47. Cost-Benefit Analysis- Multiple Scenarios • It is important to build different scenarios when conducting a cost-benefit analysis. • These different scenarios need to consider differing assumptions or predictions about the future states of the world. • Among these are: • Rates of population growth • Rates of growth in GDP • Level of global climate change • Rate of technological innovation • Change in environmental policy.

48. Cost-Benefit Analysis-Decision Rules • Each scenario should also be evaluated using different discount values. • Various decision rules can be made to allow qualitative comparison and determination of which projects are best. • Examples of decision rules include: • Choose the project that is in the top ranking in the most states of the world. • Choose the project that is in the top two categories in the most states of the world.

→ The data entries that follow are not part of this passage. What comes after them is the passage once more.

(* ===== verification/DirectoryTheorems.v ===== *)
(** * What a directory root binds

    The Merkle tree of a release: every compiled leaf verifies against the root, the
    loop that builds the tree ends, and nothing but a leaf of the manifest verifies. *)
From stdpp Require Import base gmap strings list sorting.
From Stdlib Require Import ZArith Lia Ascii.
From S2P Require Import Prelude GoText GoJSON Amounts Crypto Envelope GovAction GovActionTheorems SafeTx SellerQuote Directory.

Open Scope Z_scope.

(** ** Hashes as text *)

Lemma hex_hash_pattern raw : is_word raw -> hash_pattern (hex_hash raw) = true.
Proof.
  intros Hr. assert (Hl := hex_encode_lower raw). assert (He := hex_encode_length raw). unfold is_word in Hr. rewrite Hr in He.
  unfold hash_pattern, hex_hash. generalize dependent (hex_encode raw). intros t Ht Hn.
  change ("0x" +:+ t) with (String "0" (String "x" t)). cbn [hex_pattern]. rewrite Ht. unfold str_len. by rewrite Hn.
Qed.

Lemma hex_bytes_hash raw : hex_bytes (hex_hash raw) = raw.
Proof. unfold hex_bytes, hex_hash. rewrite trim_0x_prefix, hex_decode_encode. done. Qed.

Section Trees.
Context `{Crypto}.

Lemma string_leb_antisym a b : String.leb a b = true -> String.leb b a = true -> a = b.
Proof. intros Hab Hba. apply (anti_symm String.le); unfold String.le; by rewrite ?Hab, ?Hba. Qed.

Lemma node_hash_comm a b : node_hash a b = node_hash b a.
Proof.
  unfold node_hash. destruct (String.leb a b) eqn:Eab, (String.leb b a) eqn:Eba; try done.
  - by rewrite (string_leb_antisym a b).
  - destruct (String.leb_total a b); congruence.
Qed.

(** The hash a proof arrives at. *)
Definition climb (leaf : string) (proof : list string) : string := foldl node_hash leaf proof.

(** ** Building the tree *)

Lemma add_siblings_lookup sibling l : forall proofs i, NoDup l ->
  foldl (add_sibling sibling) proofs l !! i =
  if decide (i ∈ l) then Some (default [] (proofs !! i) ++ [sibling]) else proofs !! i.
Proof.
  induction l as [|j l IH]; intros proofs i Hn; [by rewrite decide_False by set_solver|]. cbn [foldl].
  inversion_clear Hn as [|? ? Hj Hl]. rewrite IH by done. unfold add_sibling.
  destruct (decide (i = j)) as [->|Hij].
  - rewrite decide_False by done. rewrite decide_True by set_solver. by rewrite lookup_insert_eq.
  - rewrite lookup_insert_ne by done. by destruct (decide (i ∈ l)), (decide (i ∈ j :: l)); try set_solver.
Qed.

Variable hashes : list string.

(** Every index under a node climbs to the hash of the node. *)
Definition climbs (layer : list node) (proofs : gmap nat (list string)) : Prop :=
  forall nd i h, nd ∈ layer -> i ∈ nd_indexes nd -> hashes !! i = Some h -> climb h (default [] (proofs !! i)) = nd_hash nd.

Definition indexes (layer : list node) : list nat := layer ≫= nd_indexes.

Lemma indexes_in nd i layer : nd ∈ layer -> i ∈ nd_indexes nd -> i ∈ indexes layer.
Proof. intros. apply list_elem_of_bind. eauto. Qed.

49. Cost-Benefit Analysis – Missing Values • One of the major problems with cost-benefit analysis is how to deal with missing values. • It is not appropriate to use a value of zero. • If the missing value is associated with environmental costs, then it is possible to conduct an analysis without the costs and then consider how the answer might change with those costs factored in. • Alternative approaches to comparing projects with missing information include: • The dominance method choose the option that is best across multiple scenarios; • Estimate how big the missing value would have to be to change the outcome. • Provide general impressions of the unmeasured environmental benefits.

50. Multiple Decision-Making Criteria • One way to incorporate multiple criteria within decision making is to use a public participation process. • All the alternatives can be scored according to the criteria and the public can be used to choose. • If there is more than one decision-making criterion, then the decision-makers must assign different weights. • One method is to assign weights through informal discussion of the merits of each. • Formal weights can be assigned through a consensus among decision-makers. • A more quantitative approach is to use conjoint analysis.